Source data START

Lemma chat_outcome_witness :
  @chat_with_projects insertion_order (mk_request " ( ") w_site
  = (Err OperationFailure,
     mk_world db_site [call_find project (project_filter "(")]).
Proof.
  assert (Hq : @normalize insertion_order (mk_request " ( ") <> "")
    by (vm_compute; discriminate).
  apply (proj2 (@chat_outcome insertion_order (mk_request " ( ") w_site Hq)).
  reflexivity.
Defined.

End MoreExamples.
(** A moderate number divided by one of the constants 60 and 3600. *)
Lemma truediv_moderate (a : num) (d : Z) :
  moderate a -> 0 < d < 2 ^ 63 -> exists q, truediv a (Int d) = Ok (Float q).
Proof.
  intros H Hd. unfold truediv, truediv_float. destruct a as [k | x].
  - unfold int_truediv.
    replace (d =? 0) with false by (symmetry; apply Z.eqb_neq; lia).
    assert (B : 2 ^ 100 < overflow_bound) by reflexivity.
    pose proof (H k eq_refl) as Hk.
    replace (Z.abs k <? overflow_bound * Z.abs d) with true
      by (symmetry; apply Z.ltb_lt; nia).
    eexists. reflexivity.
  - rewrite (float_of_int_in_range d) by lia. cbn [bind ret result_Monad].
    replace (d =? 0) with false by (symmetry; apply Z.eqb_neq; lia).
    eexists. reflexivity.
Qed.

(** The estimate and its text are produced for every time per cycle that
    is a float or a 64-bit int, and every count of the table. *)
Lemma prediction_returns (time_per_cycle : num) (cycles : Z) :
  fits time_per_cycle -> In cycles test_cycles ->
  exists estimated_time time_str emoji,
    mul time_per_cycle (Int cycles) = Ok estimated_time /\
    prediction time_per_cycle cycles = Ok (estimated_time, time_str, emoji).
Proof.
  intros Hf Hin.
  assert (Hc : 0 < cycles <= 100000000).
  { unfold test_cycles in Hin. cbn [In] in Hin. lia. }
  assert (He : exists est, mul time_per_cycle (Int cycles) = Ok est /\ moderate est /\
                           (forall k, est = Int k -> Z.abs (k * 1000) < 2 ^ 100)).
  { destruct time_per_cycle as [k | x].
    - exists (Int (k * cycles)). pose proof (Hf k eq_refl) as Hk.
      split; [reflexivity |]. split; intros j [= <-]; nia.
    - unfold mul, arith, to_float. rewrite (float_of_int_in_range cycles) by lia.
      eexists. split; [reflexivity |]. split; intros j E; discriminate E. }
  destruct He as (est & Em & Hm & Hm').
  exists est. unfold prediction. rewrite Em. cbn [bind ret result_Monad].
  destruct (ltb est (Float 0.001)).
  { destruct (mul_float_moderate est 1e6 Hm) as [x Ex]. rewrite Ex.
    do 2 eexists. split; reflexivity. }
  destruct (ltb est (Int 1)).
  { assert (Hx : exists x, mul est (Int 1000) = Ok x /\ moderate x).
    { destruct est as [k | y].
      - exists (Int (k * 1000)). split; [reflexivity |].
        intros j [= <-]. exact (Hm' k eq_refl).
      - unfold mul, arith, to_float. rewrite (float_of_int_in_range 1000) by reflexivity.
        eexists. split; [reflexivity | apply moderate_Float]. }
    destruct Hx as (x & Ex & Hx). rewrite Ex. cbn [bind ret result_Monad].
    destruct (format_f_moderate 1 x Hx) as [s Es]. rewrite Es.
    do 2 eexists. split; reflexivity. }
  destruct (ltb est (Int 60)).
  { destruct (format_f_moderate 2 est Hm) as [s Es]. rewrite Es.
    do 2 eexists. split; reflexivity. }
  destruct (ltb est (Int 3600)).
  { destruct (truediv_moderate est 60 Hm) as [q Eq]; [lia |]. rewrite Eq.
    do 2 eexists. split; reflexivity. }
  destruct (truediv_moderate est 3600 Hm) as [q Eq]; [lia |]. rewrite Eq.
  do 2 eexists. split; reflexivity.
Qed.

(** [line] is what the loop of [display_predictions] prints for [cycles]:
    the estimate is the time per cycle times the count, and nothing else. *)
Definition prediction_line (time_per_cycle : num) (cycles : Z) (line : string) : Prop :=
  exists estimated_time time_str emoji,
    mul time_per_cycle (Int cycles) = Ok estimated_time /\
    prediction time_per_cycle cycles = Ok (estimated_time, time_str, emoji) /\
    line = ("   📅 " ++ ljust 25 (rjust 12 (format_comma cycles) ++ " cycles")
            ++ ": " ++ time_str ++ " " ++ emoji) ++ LF.

(** A loop whose body prints one line for the elements that pass a test,
    and does nothing for the others. *)
Lemma for_each_filter {A : Type} (body : A -> IO unit) (test : A -> bool)
  (R : A -> string -> Prop) (xs : list A) :
  (forall x w, In x xs ->
     if test x
     then exists line,
            body x w = (Ok tt, {| readings := readings w;
                                  stdout := (stdout w ++ [line])%list |}) /\
            R x line
     else body x w = (Ok tt, w)) ->
  forall w, exists lines,
    for_each xs body w
      = (Ok tt, {| readings := readings w; stdout := (stdout w ++ lines)%list |}) /\
    Forall2 R (filter test xs) lines.
Proof.
  induction xs as [| x rest IH]; intros Hbody w.
  - exists []. split; [| constructor]. cbn [for_each ret M_Monad].
    rewrite app_nil_r. destruct w. reflexivity.
  - cbn [for_each filter]. cbn [bind M_Monad].
    pose proof (Hbody x w (or_introl eq_refl)) as Hx.
    assert (Hrest : forall y w', In y rest ->
              if test y
              then exists line,
                     body y w' = (Ok tt, {| readings := readings w';
                                            stdout := (stdout w' ++ [line])%list |}) /\
                     R y line
              else body y w' = (Ok tt, w'))
      by (intros y w' Hy; apply Hbody; now right).
    destruct (test x).
    + destruct Hx as (line & E & Hr). rewrite E.
      destruct (IH Hrest {| readings := readings w;
                            stdout := (stdout w ++ [line])%list |}) as (lines & E' & F).
      rewrite E'. cbn [readings stdout]. exists (line :: lines). split.
      * rewrite <- app_assoc. reflexivity.
      * constructor; assumption.
    + rewrite Hx. destruct (IH Hrest w) as (lines & E' & F).
      rewrite E'. exists lines. split; [reflexivity | exact F].
Qed.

Source data END

▶ _Problem statement_
Please return every line of the records above that contains the word "bind".

▶ _Expected output_
  - rewrite (float_of_int_in_range d) by lia. cbn [bind ret result_Monad].
  exists est. unfold prediction. rewrite Em. cbn [bind ret result_Monad].
    destruct Hx as (x & Ex & Hx). rewrite Ex. cbn [bind ret result_Monad].
  - cbn [for_each filter]. cbn [bind M_Monad].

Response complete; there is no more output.